生後1ヶ月の新生児は母乳を吸う力が弱いので、少しずつしか飲むことができません。赤ちゃんは一般的に、1日8回以上の授乳をしますが、新生児は1日に10〜12回になることも。回数はあくまでも目安と考えてくださいね。

また、1回あたりの授乳時間は左右それぞれ5〜10分程度にして、回数を多くあげましょう。20分以上の授乳は赤ちゃんにも負担になるので、長くなりそうなら一度切り上げて様子を見てください。

新生児に必要な母乳量は日々の体重でチェック?

新生児 赤ちゃん 体重計 計る

1日に8回以上飲んでいて、1日6回以上おしっこが出ているなら十分に母乳を飲んでいるサインだといわれます。しかし、母乳量が適切かどうかは気になりますよね。

そこで新生児のときから、赤ちゃんの体重を調べておくのがおすすめです。赤ちゃん用の体重計に乗せるか、抱っこしたまま一般の体重計に乗るなどして赤ちゃんの体重を測り、毎日の体重の変化を見ていきましょう。生後1〜3ヶ月頃は1日あたり25~30gほど体重が増えるのが平均的なスピードです。

ただし、1日の体重増加量が少なくても、体重が成長曲線の範囲内に収まっていれば問題ありません。赤ちゃんの体重が増えていれば、平均値や授乳量は神経質になりすぎないでくださいね。成長曲線を下回ってしまうようなら母乳が足りていない可能性もあるので、ミルクを足すなどの対処を検討しましょう。
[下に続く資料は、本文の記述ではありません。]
(* ===== verification/Provisioning.v ===== *)
(** What granting and revoking a workspace role and deleting an account do, against
    any service that satisfies [RoleService]; instantiated at the mock server. *)
From S2P Require Import Prelude GoStrings Json ScimModels Http Uhttp NotionClient Sdk.
From S2P Require Import ResourceTypes RoleBuilder UserBuilder MockStore MockServer RoleService.
From S2P Require Import UserSpec MockService Fixtures.

Section provisioning.
Context {W : Type} `{!HttpTransport W} (c : NotionClient) `{!RoleService c W}.
Implicit Types (s : http_state W).

(** C1: granting a supported role. With no cached answer for the user, [Grant]
    on an existing user succeeds and leaves the user with the target role and
    everybody else as they were; it reports [GrantAlreadyExists] exactly when
    the user already had it, and otherwise the grant it replaced when the
    previous role is a known one. An absent user is a NotFound error and
    nothing changes. *)
Theorem Grant_assigns_role p id e target s :
  principal_user p id → plain_segment id = true → entitlement_role e target →
  isSupportedRole target = true → rs_inv (hs_world s) → fresh c id s →
  ∃ s', rs_inv (hs_world s') ∧
    match roles c s !! id with
    | Some r =>
        Grant c (Some p) (Some e) s =
          (Ok ([], if decide (r = target) then [GrantAlreadyExists]
                   else replaced_annotations r id), s') ∧
        roles c s' = <[id := target]> (roles c s)
    | None =>
        (∃ err, Grant c (Some p) (Some e) s = (Err err, s') ∧
                error_code err = codes_NotFound) ∧
        roles c s' = roles c s
    end.
Proof.
  intros Hp Hid He Ht Hinv Hf.
  destruct (Grant_run c p id e target s) as (s' & Hinv' & H); try done.
  exists s'. split; [done|]. destruct (roles c s !! id) as [r|] eqn:Hr; [|done].
  case_decide as Heq; [|naive_solver].
  destruct H as [HG Hs]. split; [done|]. subst r. by rewrite insert_id.
Qed.

(** C2: revoking a role. With no cached answer for the user, [Revoke] is
    idempotent: when the user is gone or holds another role it reports
    [GrantAlreadyRevoked] and changes nothing; otherwise the user is downgraded
    to [restricted_member], except that revoking [restricted_member] itself is
    refused with an error. *)
Theorem Revoke_downgrades g p id e target s :
  gr_Principal g = Some p → principal_user p id → plain_segment id = true →
  gr_Entitlement g = Some e → entitlement_role e target → isSupportedRole target = true →
  rs_inv (hs_world s) → fresh c id s →
  ∃ s', rs_inv (hs_world s') ∧
    (if decide (roles c s !! id = Some target ∧ target ≠ RoleRestrictedMember)
     then roles c s' = <[id := RoleRestrictedMember]> (roles c s)
     else roles c s' = roles c s) ∧
    (if decide (roles c s !! id = Some target)
     then if decide (target = RoleRestrictedMember)
          then ∃ err, Revoke c (Some g) s = (Err err, s')
          else Revoke c (Some g) s = (Ok [], s')
     else Revoke c (Some g) s = (Ok [GrantAlreadyRevoked], s')).
Proof.
  intros Hgp Hp Hid Hge He Ht Hinv Hf.
  destruct (Revoke_run c g p id e target s) as (s' & Hinv' & H); try done.
  exists s'. split; [done|]. change defaultRevokedRole with RoleRestrictedMember in H.
  destruct (decide (roles c s !! id = Some target)),
    (decide (target = RoleRestrictedMember)),
    (decide (roles c s !! id = Some target ∧ target ≠ RoleRestrictedMember)); naive_solver.
Qed.

(** C13: the stale cache. After [Grant] replaced a role, with the default
    in-memory response cache, [Revoke] of the role just granted is answered from
    the cached user: it reports [GrantAlreadyRevoked], sends nothing, and the
    user keeps the role. Once the caches are cleared, the same call takes the
    role away. *)
Theorem Revoke_after_Grant_is_stale p id e target s s1 annos r g :
  principal_user p id → plain_segment id = true → entitlement_role e target →
  isSupportedRole target = true → target ≠ RoleRestrictedMember →
  rs_inv (hs_world s) → fresh c id s →
  baseHttpCache (client c) = CacheBackendMemory →
  roles c s !! id = Some r → r ≠ target →
  gr_Principal g = Some p → gr_Entitlement g = Some e →
  Grant c (Some p) (Some e) s = (Ok ([], annos), s1) →
  Revoke c (Some g) s1 = (Ok [GrantAlreadyRevoked], s1) ∧
  roles c s1 !! id = Some target ∧
  ∃ s2, Revoke c (Some g) (ClearCaches s1) = (Ok [], s2) ∧
        roles c s2 !! id = Some RoleRestrictedMember.
Proof.
  intros Hp Hid He Ht Hne Hinv Hf Hb Hr Hrt Hgp Hge HG.
  destruct (Grant_run c p id e target s) as (s1' & Hinv' & H); try done.
  rewrite Hr in H. destruct (decide (r = target)); [done|].
  destruct H as (HG' & Hs & Hmem). rewrite HG in HG'. simplify_eq.
  split; [by eapply Revoke_remembered; eauto|].
  split; [by rewrite Hs, lookup_insert_eq|].
  destruct (Revoke_run c g p id e target (ClearCaches s1')) as (s2 & _ & H2);
    try done; [by apply fresh_empty|].
  change (roles c (ClearCaches s1')) with (roles c s1') in H2.
  rewrite Hs, lookup_insert_eq in H2. rewrite !decide_True in H2 by done.
  destruct (decide _); [done|]. destruct H2 as [H2 H3].
  exists s2. split; [done|]. by rewrite H3, lookup_insert_eq.
Qed.

(** Deleting an account. With no cached answer for the user, [Delete]
    removes an existing user and succeeds, and on an absent one fails with
    NotFound; nobody else changes. *)
Lemma Delete_removes_user b id rt s :
  ub_client b = c → plain_segment id = true → rs_inv (hs_world s) → fresh c id s →
  ∃ s', rs_inv (hs_world s') ∧ roles c s' = delete id (roles c s) ∧
    match roles c s !! id with
    | Some _ =>
        Delete b (Some {| ri_ResourceType := rt; ri_Resource := id |}) s = (Ok [], s')
    | None =>
        ∃ err, Delete b (Some {| ri_ResourceType := rt; ri_Resource := id |}) s =
                 (Err err, s') ∧ error_code err = codes_NotFound
    end.
Proof.
  intros Hb Hid Hinv Hf.
  destruct (DeleteUser_spec c id s Hid Hinv) as (s1 & Hinv1 & Hc1 & Hr1 & H).
  destruct (roles c s !! id) as [r|] eqn:Hr.
  - destruct (GetUser_fresh c id s1) as (s2 & Hinv2 & Hr2 & H2); try done.
    { by eapply fresh_cache. }
    rewrite Hr1, lookup_delete_eq in H2. destruct H2 as (err & Hg & Hcode).
    exists s2. split; [done|]. split; [by rewrite Hr2|].
    rewrite (Delete_unfold c b _ s s1) by done. simpl. rewrite Hg.
    by rewrite bool_decide_true.
  - exists s1. split; [done|]. split; [done|].
    destruct H as (err & Hd & Hcode). exists err. split; [|done].
    by apply (Delete_DeleteUser_Err c).
Qed.

(** The stale cache on deletion. When the cache holds an answer for the
    user, [Delete] deletes the user and then reports an error, because its
    check reads the cached copy. *)
Lemma Delete_reports_stale_user b id rt r s :
  ub_client b = c → plain_segment id = true → rs_inv (hs_world s) →
  remembers c id r s → is_Some (roles c s !! id) →
  ∃ s', Delete b (Some {| ri_ResourceType := rt; ri_Resource := id |}) s =
          (Err (Errorf "error deleting user. User %s still exists" [id]), s') ∧
        roles c s' = delete id (roles c s).
Proof.
  intros Hb Hid Hinv Hmem [r' Hr].
  destruct (DeleteUser_spec c id s Hid Hinv) as (s1 & Hinv1 & Hc1 & Hr1 & H).
  rewrite Hr in H. exists s1. split; [|done].
  rewrite (Delete_unfold c b _ s s1) by done. simpl.
  destruct (GetUser_remembered c id r s1) as (x & -> & _); [|done].
  by eapply remembers_cache.
Qed.

(** C12: deleting an account. On an existing user [Delete] always removes that user
    and nobody else. When nothing is cached for the user it then succeeds, and on
    an absent one it fails with NotFound. When the cache holds an answer for the
    user, its check reads the cached copy, and it reports that the user still
    exists although it is gone. *)
Theorem Delete_outcome b id rt s :
  ub_client b = c → plain_segment id = true → rs_inv (hs_world s) →
  let delete_user := Delete b (Some {| ri_ResourceType := rt; ri_Resource := id |}) in
  (fresh c id s → ∃ s', rs_inv (hs_world s') ∧ roles c s' = delete id (roles c s) ∧
     if decide (is_Some (roles c s !! id)) then delete_user s = (Ok [], s')
     else ∃ err, delete_user s = (Err err, s') ∧ error_code err = codes_NotFound) ∧
  (∀ r, remembers c id r s → is_Some (roles c s !! id) → ∃ s',
     delete_user s = (Err (Errorf "error deleting user. User %s still exists" [id]), s') ∧
     roles c s' = delete id (roles c s)).
Proof.
  intros Hb Hid Hinv delete_user. split.
  - intros Hf. destruct (Delete_removes_user b id rt s Hb Hid Hinv Hf) as (s' & Hinv' & Hr & H).
    exists s'. split; [done|]. split; [done|].
    destruct (roles c s !! id); [by rewrite decide_True|].
    by rewrite decide_False by (by intros [??]).
  - intros r Hmem Hsome. by apply (Delete_reports_stale_user b id rt r s).
Qed.
End provisioning.

(** ** At the seeded mock server *)
Lemma fx_role_carol : roles cli fx_state !! carol = Some "member".
Proof. by vm_compute. Qed.

Lemma Grant_assigns_role_witness :
  ∃ s', Grant cli (Some (fx_principal carol)) (Some (fx_entitlement "owner")) fx_state =
          (Ok ([], [GrantReplaced ("role:member:assigned:user:" +:+ carol)]), s') ∧
        roles cli s' = <[carol := "owner"]> (roles cli fx_state).
Proof.
  destruct (Grant_assigns_role cli (fx_principal carol) carol (fx_entitlement "owner") "owner"
              fx_state) as (s' & _ & H); auto with go; [by apply fresh_empty|].
  exists s'. rewrite fx_role_carol in H. exact H.
Defined.

Lemma Revoke_downgrades_witness :
  ∃ s', Revoke cli (Some (role_grant "member" carol)) fx_state = (Ok [], s') ∧
        roles cli s' = <[carol := RoleRestrictedMember]> (roles cli fx_state).
Proof.
  destruct (role_grant_args "member" carol) as (p & e & Hp & Hpu & He & Her).
  destruct (Revoke_downgrades cli (role_grant "member" carol) p carol e "member" fx_state)
    as (s' & _ & H1 & H2); auto with go; [by apply fresh_empty|].
  exists s'. rewrite fx_role_carol in H1, H2. split; [exact H2|exact H1].
Defined.

Lemma Revoke_after_Grant_is_stale_witness :
  ∃ s1, roles cli s1 !! carol = Some "owner" ∧
    Revoke cli (Some (role_grant "owner" carol)) s1 = (Ok [GrantAlreadyRevoked], s1).
Proof.
  destruct (role_grant_args "owner" carol) as (p & e & Hp & Hpu & He & Her).
  destruct (Grant_run cli p carol e "owner" fx_state) as (s1 & _ & H);
    auto with go; [by apply fresh_empty|].
  rewrite fx_role_carol in H. destruct H as (HG & _).
  exists s1.
  destruct (Revoke_after_Grant_is_stale cli p carol e "owner" fx_state s1
              (replaced_annotations "member" carol) "member" (role_grant "owner" carol))
    as (H1 & H2 & _); auto with go; by apply fresh_empty.
Defined.

Lemma Delete_outcome_witness :
  (∃ s', Delete fx_users (Some {| ri_ResourceType := "user"; ri_Resource := carol |}) fx_state =
           (Ok [], s') ∧ roles cli s' !! carol = None) ∧
  (∃ s s', Delete fx_users (Some {| ri_ResourceType := "user"; ri_Resource := carol |}) s =
             (Err (Errorf "error deleting user. User %s still exists" [carol]), s') ∧
           roles cli s' !! carol = None).
Proof.
  split.
  - destruct (Delete_outcome cli fx_users carol "user" fx_state) as [H _]; auto with go.
    destruct H as (s' & _ & H1 & H2); [by apply fresh_empty|].
    rewrite fx_role_carol, decide_True in H2 by done. exists s'. split; [exact H2|].
    by rewrite H1, lookup_delete_eq.
  - destruct (GetUser_fresh cli carol fx_state) as (s & Hinv & Hr & H);
      auto with go; [by apply fresh_empty|].
    rewrite fx_role_carol in H. destruct H as [_ H]. exists s.
    destruct (Delete_outcome cli fx_users carol "user" s) as [_ Hd]; auto with go.
    destruct (Hd "member") as (s' & H1 & H2); [by apply H|by rewrite Hr, fx_role_carol|].
    exists s'. split; [exact H1|]. by rewrite H2, lookup_delete_eq.
Defined.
授乳時の姿勢・抱き方の種類は?フットボール抱きって何?

授乳時の抱き方には色々な種類があります。ママが授乳しやすい姿勢と、赤ちゃんが飲みやすい姿勢があります。ただ、授乳のときに同じ抱き方ばかりをしていると、吸い残しの部分が出てきて乳腺炎を引き起こしやすくなります。色々な抱き方にして、意識的に姿勢を変えて授乳するようにしましょう。

横抱き

母乳 授乳

授乳で最も一般的な姿勢です。授乳する側の腕で赤ちゃんの頭を支え、ママの胸の高さに抱き寄せて授乳する抱き方です。体が小さい新生児では、授乳用クッションなどを使って顔の位置を高くしてあげると授乳しやすくなりますよ。

縦抱き

授乳

座ったママの太ももに赤ちゃんを向かい合わせで座らせて授乳する姿勢です。横抱きに比べて赤ちゃんの顔の位置が高くなるので、口と乳首の位置をあわせやすくなります。体が小さい新生児から、1歳をすぎた赤ちゃんまで行えますよ。

斜め抱き(交差横抱き)

授乳

授乳する側とは反対の腕で赤ちゃんの後頭部を支えながら体全体をママに引き寄せて授乳する姿勢です。まだ体重が軽い時期に、横抱きだけでは飲み残しがある部分を吸ってもらえます。

フットボール抱き

授乳 フットボール抱き

赤ちゃんをラグビーボールのように小脇に抱え、頭だけ脇からおっぱいの方に出すようにして飲ませる姿勢です。赤ちゃんの体を腕で挟むようにして、足はママの体の後ろ側に。授乳クッションや布団で高さを調節すると、腕も疲れず、授乳しやすくなります。乳首が短い、陥没している、扁平などのママにおすすめです。

新生児の授乳時の姿勢のコツは?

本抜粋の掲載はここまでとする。